Why we’re quietly, cautiously dreaming of a festival summer in 2021

What would it mean to have festivals back? More than just a fleeting euphoria
Glastonbury dreamin’: Festival-goers watch the sunset at Worthy Farm in 2014 
Getty Images
Jochan Embley7 January 2021

If you’re anything like me, your most cherished summer memories are punctuated by music festivals. In my mind, the season is broadly split into two parts, Glastonbury BC and Glastonbury AD, with other festival jaunts forming further sub-divisions. Was that pre- or post-Field Day? Did that happen around the same time we were raving under a motorway bridge at Junction 2? And, hold on, was this before or after we were a few pints to the good and did a little cry when Johnny Marr played There Is A Light That Never Goes Out at All Points East?

The amorphous time blob sometimes known as “2020” was depressingly free of such beer-addled delineations. There were no main-stage epiphanies to cling to, no warm-cider singalongs to hark back to, nothing — just a whole lot of unremarkable sameness.  
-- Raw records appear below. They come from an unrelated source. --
(** C10: the key returned by [stableKey] has no whitespace character
    and at most 160 code units; it is the first 160 code units of the
    trimmed, joined input in which every maximal run of whitespace has
    been replaced by one underscore. *)
Theorem stableKey_no_whitespace_bounded (parts : list Idempotency.part) :
  no_whitespace (Idempotency.stableKey parts) ∧
  (length (Idempotency.stableKey parts) ≤ 160)%nat ∧
  ∃ out, ws_runs_collapsed (Idempotency.raw parts) out ∧
         Idempotency.stableKey parts = take 160 out.
Proof.
  unfold Idempotency.stableKey, slice0.
  pose proof (replace_ws_runs_collapsed (Idempotency.raw parts)) as Hc.
  split; [|split].
  - apply no_whitespace_take. eapply collapsed_no_whitespace, Hc.
  - rewrite length_take. lia.
  - eauto.
Qed.
End StableKeyFacts.

(** ** Determinism of the key derivations *)
Section KeyDeterminism.
Context `{JSNumber number}.

(** C5: two runs of [stableKey], of [idempotencyKey] or of [IdemKey] on
    the same arguments, in any two environments (module and browser
    state, random source, clock), return the same key, and a run leaves
    the environment as it found it. *)
Theorem key_derivation_deterministic :
  (∀ (parts : list Idempotency.part) (env1 env2 : Ambient number),
      fst (runs_as (Idempotency.stableKey parts) env1) =
      fst (runs_as (Idempotency.stableKey parts) env2) ∧
      snd (runs_as (Idempotency.stableKey parts) env1) = env1) ∧
  (∀ (orderId action : jstring) (env1 env2 : Ambient number),
      fst (runs_as (OrderPages.idempotencyKey orderId action) env1) =
      fst (runs_as (OrderPages.idempotencyKey orderId action) env2) ∧
      snd (runs_as (OrderPages.idempotencyKey orderId action) env1) = env1) ∧
  (∀ (id action : jstring) (env1 env2 : Ambient number),
      fst (runs_as (InboxPage.IdemKey id action) env1) =
      fst (runs_as (InboxPage.IdemKey id action) env2) ∧
      snd (runs_as (InboxPage.IdemKey id action) env1) = env1).
Proof.
  repeat split.
Qed.
End KeyDeterminism.

(** ** apiErrorMessage *)
Section ApiErrorFacts.
Context `{JSNumber number}.

Lemma filter_truthy_cons (v : JSVal number) (rest : list (JSVal number)) :
  filter (λ v, ToBoolean v = true) (v :: rest) =
  if ToBoolean v then v :: filter (λ v, ToBoolean v = true) rest
  else filter (λ v, ToBoolean v = true) rest.
Proof. rewrite filter_cons. destruct (ToBoolean v); by case_decide. Qed.

Lemma apiErrorMessage_by_precedence (err : JSVal number) (fallback : jstring) :
  apiError.apiErrorMessage err fallback = apiError.by_precedence err fallback.
Proof.
  unfold apiError.apiErrorMessage, apiError.by_precedence, apiError.candidates.
  generalize (nullish err (VObj [])) as parsed. intros parsed.
  generalize (get_prop (get_prop parsed "response") "data") as d. intros d.
  generalize (get_prop d "error") (get_prop d "message")
             (get_prop (get_index0 (get_prop d "issues")) "message")
             (get_prop (get_index0 (get_prop d "issues")) "msg")
             (get_prop parsed "message") (isArray (get_prop d "issues")).
  intros e m im ig pm arr.
  assert (Hnil : filter (λ v : JSVal number, ToBoolean v = true) [] = []) by done.
  destruct d as [[| | | |s]| |]; try done;
    destruct arr; simpl app; rewrite !filter_truthy_cons, Hnil;
    destruct (ToBoolean e), (ToBoolean m), (ToBoolean pm);
    try done; destruct (ToBoolean im); try done; destruct (ToBoolean ig); done.
Qed.

(** C8 (as the code has it): [apiErrorMessage] follows the precedence
    of [by_precedence] (a string [response.data], else the first truthy
    of [data.error], [data.message], [issues[0].message],
    [issues[0].msg], [err.message], each converted with [String], else
    the fallback); it returns the fallback on [null] and [undefined];
    and it returns a string whenever [String] converts the truthy
    candidates. *)
Theorem apiErrorMessage_precedence (err : JSVal number) (fallback : jstring) :
  apiError.apiErrorMessage err fallback = apiError.by_precedence err fallback ∧
  apiError.apiErrorMessage VNull fallback = Some fallback ∧
  apiError.apiErrorMessage VUndefined fallback = Some fallback ∧
  ((∀ v, v ∈ apiError.candidates err -> ToBoolean v = true -> is_Some (ToString v)) ->
   is_Some (apiError.apiErrorMessage err fallback)).
Proof.
  split; [apply apiErrorMessage_by_precedence|].
  split; [done|]. split; [done|].
  intros Hconv. rewrite apiErrorMessage_by_precedence.
  unfold apiError.by_precedence.
  destruct (get_prop (get_prop (nullish err (VObj [])) "response") "data")
    as [[| | | |s]| |]; try done;
    (destruct (filter _ (apiError.candidates err)) as [|v l] eqn:Hf; [done|];
     assert (Hv : v ∈ filter (λ v, ToBoolean v = true) (apiError.candidates err))
       by (rewrite Hf; left);
     apply list_elem_of_filter in Hv as [Ht Hin]; by apply Hconv).
Qed.
End ApiErrorFacts.

(** ** pickPrimaryImage *)
Section PickPrimaryImageFacts.
Import productImages.

Lemma compareFn_refl a : (compareFn a a = 0)%Z.
Proof. unfold compareFn. destruct (default false (isPrimary a)); simpl; lia. Qed.

Lemma compareFn_trans a b c :
  (compareFn a b ≤ 0 -> compareFn b c ≤ 0 -> compareFn a c ≤ 0)%Z.
Proof.
  unfold compareFn.
  destruct (default false (isPrimary a)), (default false (isPrimary b)),
           (default false (isPrimary c)); simpl; lia.
Qed.

Lemma compareFn_total a b : (0 < compareFn a b -> compareFn b a ≤ 0)%Z.
Proof.
  unfold compareFn.
  destruct (default false (isPrimary a)), (default false (isPrimary b)); simpl; lia.
Qed.

Lemma sort_insert_elem x y l : y ∈ sort_insert compareFn x l ↔ y = x ∨ y ∈ l.
Proof.
  induction l as [|z l IH]; simpl.
  - rewrite list_elem_of_singleton, elem_of_nil. tauto.
  - destruct (compareFn x z <=? 0)%Z.
    + rewrite !elem_of_cons. tauto.
    + rewrite !elem_of_cons, IH. tauto.
Qed.

Lemma array_sort_elem y l : y ∈ array_sort compareFn l ↔ y ∈ l.
Proof.
  induction l as [|x l IH]; simpl; [done|].
  rewrite sort_insert_elem, IH, elem_of_cons. tauto.
Qed.

(** The first element after the sort is below every element. *)
Lemma array_sort_head l :
  l ≠ [] ->
  ∃ hd rest, array_sort compareFn l = hd :: rest ∧ hd ∈ l ∧
             ∀ y, y ∈ l -> (compareFn hd y ≤ 0)%Z.
Proof.
  induction l as [|x l IH]; [done|]. intros _. simpl.
  destruct l as [|x' l'].
  - simpl. exists x, []. split; [done|]. split; [left|].
    intros y ->%list_elem_of_singleton. rewrite compareFn_refl. lia.
  - destruct IH as (hd & rest & Heq & Hin & Hmin); [done|].
    rewrite Heq. simpl.
    destruct (compareFn x hd <=? 0)%Z eqn:Hc.
    + apply Z.leb_le in Hc.
      exists x, (hd :: rest). split; [done|]. split; [left|].
      intros y [->|Hy]%elem_of_cons; [rewrite compareFn_refl; lia|].
      eapply compareFn_trans; eauto.
    + apply Z.leb_gt in Hc.
      exists hd, (sort_insert compareFn x rest). split; [done|].
      split; [by right|].
      intros y [->|Hy]%elem_of_cons; [by apply compareFn_total | by apply Hmin].
Qed.

Lemma compareFn_primary_first a b :
  (compareFn a b ≤ 0)%Z -> primary b = true -> primary a = true.
Proof.
  unfold compareFn, primary.
  destruct (default false (isPrimary a)), (default false (isPrimary b)); simpl; try done; lia.
Qed.

Lemma compareFn_by_sort a b :
  (compareFn a b ≤ 0)%Z -> primary a = false -> primary b = false ->
  (sort_value a ≤ sort_value b)%Z.
Proof.
  unfold compareFn, primary, sort_value.
  destruct (default false (isPrimary a)), (default false (isPrimary b)); simpl; try done; lia.
Qed.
Will 2021 be any different? Will the UK festival season resurrect itself and return to its former glory? As it stands, the answer is an extremely tentative maybe. The House of Commons culture select committee convened earlier this week to work out whether major music events might be allowed to return for the warmer months, with widespread vaccinations, government-backed cancellation insurance and rapid testing seeming like the brightest hopes for now. But the clock is ticking. According to Steve Heap, general secretary of the Association of Festival Organisers, smaller events could feasibly wait until April to make a final decision on whether or not they’ll go ahead, but for the major players, the deadline may well be the end of January.
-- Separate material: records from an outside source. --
Lemma process_record_spec (E : Externals) (record : json) (p : Lambda) :
  cache_consistent E (recognizer p) ->
  exists p',
    process_record E record p = (Ok tt, p') /\
    cache_consistent E (recognizer p') /\
    sent (world p') = (sent (world p) ++ emission E record)%list.
Proof.
  intros Hc. pose proof (record_body_spec E record p) as Hbody.
  unfold process_record, try_finally, try_except, emission, record_result.
  simpl in Hbody.
  destruct (record_fields E record) as [[request_id face_b64]|e] eqn:Hfields;
    simpl.
  2:{ rewrite Hbody. unfold in_world, logging, modify. simpl.
      rewrite record_cleanup_spec. eexists. split; [reflexivity|].
      simpl. by rewrite app_nil_r. }
  destruct (base64_b64decode E face_b64) as [data|e] eqn:Hdata; simpl.
  2:{ rewrite Hbody. unfold in_world, logging, modify. simpl.
      rewrite record_cleanup_spec. eexists. split; [reflexivity|].
      simpl. by rewrite app_nil_r. }
  destruct Hbody as (r & rc & out & Hrun & Hspec).
  destruct (Hspec Hc) as [Hc' Hout]. rewrite Hrun.
  unfold record_result in Hout. rewrite Hfields in Hout. simpl in Hout.
  rewrite Hdata in Hout. simpl in Hout.
  destruct (predict_result E data) as [label|e]; simpl in *.
  - destruct (sqs_accepts E _ _); simpl in *.
    + destruct Hout as [-> ->]. rewrite record_cleanup_spec.
      eexists. split; [reflexivity|]. done.
    + destruct Hout as [[e ->] ->].
      unfold in_world, logging, modify. simpl.
      rewrite record_cleanup_spec. eexists. split; [reflexivity|]. done.
  - destruct Hout as [[e' ->] ->].
    unfold in_world, logging, modify. simpl.
    rewrite record_cleanup_spec. eexists. split; [reflexivity|]. done.
Qed.

Lemma for_each_process_record (E : Externals) (records : list json) :
  forall p,
    cache_consistent E (recognizer p) ->
    exists p',
      for_each records (process_record E) p = (Ok tt, p') /\
      cache_consistent E (recognizer p') /\
      sent (world p') = (sent (world p) ++ flat_map (emission E) records)%list.
Proof.
  induction records as [|record records IH]; intros p Hc; simpl.
  - exists p. unfold ret. by rewrite app_nil_r.
  - destruct (process_record_spec E record p Hc) as (p1 & Hrun & Hc1 & Hs1).
    destruct (IH p1 Hc1) as (p2 & Hrest & Hc2 & Hs2).
    exists p2. unfold bind. rewrite Hrun, Hrest.
    split; [done|]. split; [done|]. by rewrite Hs2, Hs1, <- app_assoc.
Qed.

Lemma emission_count (E : Externals) (records : list json) :
  (length (flat_map (emission E) records)
   + length (List.filter (malformed E) records) = length records)%nat.
Proof.
  induction records as [|record records IH]; simpl; [done|].
  rewrite length_app. unfold emission at 1, malformed at 1.
  destruct (record_result E record); simpl; lia.
Qed.

Lemma emission_shape (E : Externals) (record : json) :
  if malformed E record then emission E record = []
  else exists body, emission E record = [(SQS_RESPONSE_QUEUE_URL E, body)].
Proof.
  unfold malformed, emission. destruct (record_result E record); eauto.
Qed.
If we were to suffer another festival wipeout this summer, the financial blow to the sector would be catastrophic. The UK’s festival scene was worth £1.76bn in 2019. That money all but dried up last year, with countless jobs for musicians and freelancers evaporating as well. With this in mind, the return of a full-blooded festival season seems a necessity. But what about the impact an empty festival calendar would have on public morale?

It’s hard to quantify just how important festivals are to our collective wellbeing. The physical components are pretty simple — a field, a few stages, some tents, food, drink and lots of people — but taken together, they provide something far greater. It’s a sense of camaraderie, escapism and life-affirming joy that few other things can conjure. It’s something you have to experience to understand, and something I’ve been lucky to feel on so many different occasions. Even just in 2019, I had that gut feeling again and again; as Nubya Garcia soundtracked the setting sun behind her at We Out Here, or during the careless euphoria of Mike Skinner doing Weak Become Heroes on the John Peel Stage at Glasto, or watching Shabaka Hutchings and Ezra Collective absolutely tearing it up in a tiny treehouse at that same festival.
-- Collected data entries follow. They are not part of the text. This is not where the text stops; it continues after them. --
(** * BurstFire I2C driver: a shallow embedding and its properties

    The development embeds the two driver sources of the repository,
    [burstfire_i2c_driver.c] (ESP-IDF only) and the ESP-IDF branch of
    [burstfire_i2c_driver.cpp] (dual platform), as state-passing functions
    over the driver's two globals and a log of the calls made to the vendor
    I2C driver. The vendor driver is an oracle: its reply to a call may depend
    on every call made before. *)

From Stdlib Require Import ZArith List Bool Lia.
From stdpp Require Import base list.
Import ListNotations.
Local Open Scope Z_scope.

(** ** Machine integers and vendor constants *)

Abbreviation uint8_t := Z (only parsing).
Abbreviation esp_err_t := Z (only parsing).
Abbreviation i2c_port_t := Z (only parsing).
Abbreviation gpio_num_t := Z (only parsing).

(** Conversion to [uint8_t]: the value modulo 2^8. *)
Definition u8 (z : Z) : uint8_t := z mod 256.

(** [esp_err.h] of ESP-IDF. *)
Definition ESP_OK : esp_err_t := 0.
Definition ESP_FAIL : esp_err_t := -1.
Definition ESP_ERR_INVALID_ARG : esp_err_t := 0x102.
Definition ESP_ERR_INVALID_STATE : esp_err_t := 0x103.

(** [burstfire_i2c_driver.h]: the ATtiny202 register map. *)
Definition BURSTFIRE_REG_DUTY : uint8_t := 0x00.
Definition BURSTFIRE_REG_MAX_DUTY : uint8_t := 0x01.
Definition BURSTFIRE_REG_GRID_HZ : uint8_t := 0x02.
Definition BURSTFIRE_REG_FW_MAJOR : uint8_t := 0x10.
Definition BURSTFIRE_REG_FW_MINOR : uint8_t := 0x11.
Definition BURSTFIRE_REG_FW_PATCH : uint8_t := 0x12.
Definition BURSTFIRE_REG_STATUS : uint8_t := 0x13.
Definition BURSTFIRE_REG_I2C_ADDR : uint8_t := 0x14.

(** ** Data structures of the header *)

Record burstfire_config_t := {
  port : i2c_port_t;
  sda_pin : gpio_num_t;
  scl_pin : gpio_num_t;
  clk_speed : Z
}.

Record burstfire_device_info_t := {
  address : uint8_t;
  fw_major : uint8_t;
  fw_minor : uint8_t;
  fw_patch : uint8_t;
  connected : bool
}.

Definition set_address (i : burstfire_device_info_t) (v : uint8_t) :=
  {| address := v; fw_major := fw_major i; fw_minor := fw_minor i;
     fw_patch := fw_patch i; connected := connected i |}.
Definition set_fw_major (i : burstfire_device_info_t) (v : uint8_t) :=
  {| address := address i; fw_major := v; fw_minor := fw_minor i;
     fw_patch := fw_patch i; connected := connected i |}.
Definition set_fw_minor (i : burstfire_device_info_t) (v : uint8_t) :=
  {| address := address i; fw_major := fw_major i; fw_minor := v;
     fw_patch := fw_patch i; connected := connected i |}.
Definition set_fw_patch (i : burstfire_device_info_t) (v : uint8_t) :=
  {| address := address i; fw_major := fw_major i; fw_minor := fw_minor i;
     fw_patch := v; connected := connected i |}.
Definition set_connected (i : burstfire_device_info_t) (v : bool) :=
  {| address := address i; fw_major := fw_major i; fw_minor := fw_minor i;
     fw_patch := fw_patch i; connected := v |}.

(** ** The vendor I2C driver

    What the driver hands to ESP-IDF. A buffer argument is the list of bytes
    it holds, so the zero-length write of the presence probe carries []. *)

Inductive i2c_mode_t := I2C_MODE_SLAVE | I2C_MODE_MASTER.
Inductive gpio_pullup_t := GPIO_PULLUP_DISABLE | GPIO_PULLUP_ENABLE.

Record i2c_config_t := {
  mode : i2c_mode_t;
  sda_io_num : gpio_num_t;
  scl_io_num : gpio_num_t;
  sda_pullup_en : gpio_pullup_t;
  scl_pullup_en : gpio_pullup_t;
  master_clk_speed : Z
}.

Inductive bus_call :=
| I2cParamConfig (i2c_num : i2c_port_t) (conf : i2c_config_t)
| I2cDriverInstall (i2c_num : i2c_port_t) (md : i2c_mode_t)
    (slv_rx_buf_len slv_tx_buf_len intr_alloc_flags : Z)
| I2cDriverDelete (i2c_num : i2c_port_t)
| I2cMasterWriteToDevice (i2c_num : i2c_port_t) (device_address : uint8_t)
    (write_buffer : list uint8_t) (ticks_to_wait : Z)
| I2cMasterWriteReadDevice (i2c_num : i2c_port_t) (device_address : uint8_t)
    (write_buffer : list uint8_t) (read_size : Z) (ticks_to_wait : Z).

(** The reply to a call: the status code and, for a read, the byte the vendor
    driver stored in the caller's one-byte buffer, if it stored one. Nothing
    ties the two together: a failing read may have stored a byte. *)
Record bus_reply := {
  reply_code : esp_err_t;
  reply_data : option uint8_t
}.

(** The platform under the driver: the bus oracle, which sees the calls made so
    far (oldest first) and the call at hand, and FreeRTOS' [pdMS_TO_TICKS]. *)
Record vendor := {
  i2c_bus : list bus_call -> bus_call -> bus_reply;
  pdMS_TO_TICKS : Z -> Z
}.

(** ** Driver state and its monad

    The two file-scope statics and the log of vendor calls. *)

Record drv_state := {
  g_initialized : bool;
  g_port : i2c_port_t;
  bus_log : list bus_call
}.

(** Static storage is zero-initialised; [g_initialized] starts [false]. *)
Definition boot_state : drv_state :=
  {| g_initialized := false; g_port := 0; bus_log := [] |}.

Definition M (A : Type) : Type := drv_state -> A * drv_state.

Definition ret {A} (a : A) : M A := fun st => (a, st).
Definition bind {A B} (m : M A) (k : A -> M B) : M B :=
  fun st => let (a, st') := m st in k a st'.

Declare Scope drv_scope.
Delimit Scope drv_scope with drv.
Notation "'let*' x := m 'in' k" := (bind m (fun x => k))
  (at level 10, x pattern, m at level 100, k at level 200) : drv_scope.
Local Open Scope drv_scope.

Definition get_initialized : M bool := fun st => (g_initialized st, st).
Definition get_port : M i2c_port_t := fun st => (g_port st, st).
Definition set_initialized (b : bool) : M unit := fun st =>
  (tt, {| g_initialized := b; g_port := g_port st; bus_log := bus_log st |}).
Definition set_port (p : i2c_port_t) : M unit := fun st =>
  (tt, {| g_initialized := g_initialized st; g_port := p; bus_log := bus_log st |}).

(** One call into the vendor driver: it is answered from the log so far and
    appended to it. *)
Definition bus_do (V : vendor) (c : bus_call) : M bus_reply := fun st =>
  (i2c_bus V (bus_log st) c,
   {| g_initialized := g_initialized st; g_port := g_port st;
      bus_log := bus_log st ++ [c] |}).

(** [ret != ESP_OK] *)
Definition failed (r : esp_err_t) : bool := negb (r =? ESP_OK).

(** A pointer to one byte is the content of the cell it points to, [None] for
    NULL. Distinct pointer arguments are distinct cells. *)
Abbreviation ptr A := (option A) (only parsing).

(** Result of code that has a loop or an indexed store. *)
Inductive outcome (A : Type) :=
| Returns (a : A)
| OutOfBounds
| OutOfFuel.
Arguments Returns {A} a.
Arguments OutOfBounds {A}.
Arguments OutOfFuel {A}.

(** The vendor entry points, as the driver calls them. *)
Section VendorCalls.
Context (V : vendor).

Definition i2c_param_config (i2c_num : i2c_port_t) (conf : i2c_config_t) : M esp_err_t :=
  let* r := bus_do V (I2cParamConfig i2c_num conf) in ret (reply_code r).

Definition i2c_driver_install (i2c_num : i2c_port_t) (md : i2c_mode_t)
    (rx tx flags : Z) : M esp_err_t :=
  let* r := bus_do V (I2cDriverInstall i2c_num md rx tx flags) in ret (reply_code r).

Definition i2c_driver_delete (i2c_num : i2c_port_t) : M esp_err_t :=
  let* r := bus_do V (I2cDriverDelete i2c_num) in ret (reply_code r).

Definition i2c_master_write_to_device (i2c_num : i2c_port_t) (device_address : uint8_t)
    (write_buffer : list uint8_t) (ticks : Z) : M esp_err_t :=
  let* r := bus_do V (I2cMasterWriteToDevice i2c_num device_address write_buffer ticks) in
  ret (reply_code r).

(** [read_buffer] is the content of the one-byte buffer before the call; the
    second component of the result is its content after. *)
Definition i2c_master_write_read_device (i2c_num : i2c_port_t) (device_address : uint8_t)
    (write_buffer : list uint8_t) (read_buffer : uint8_t) (read_size : Z) (ticks : Z)
    : M (esp_err_t * uint8_t) :=
  let* r := bus_do V (I2cMasterWriteReadDevice i2c_num device_address write_buffer read_size ticks) in
  ret (reply_code r, default read_buffer (reply_data r)).
End VendorCalls.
It’s almost too painful to think about just how glorious such a thing would be this year, and how brilliant it would feel to shake off all the anxieties and heartbreaks of the pandemic at a fully fledged festival. Maybe it’s unwise to get our hopes up, running the risk of them getting dashed if this most unpredictable period takes another wayward turn. But quietly and cautiously, if all else is well and it’s safe to do so, I’m hoping that maybe, just maybe the music will return this summer. If it does, I’ll see you there.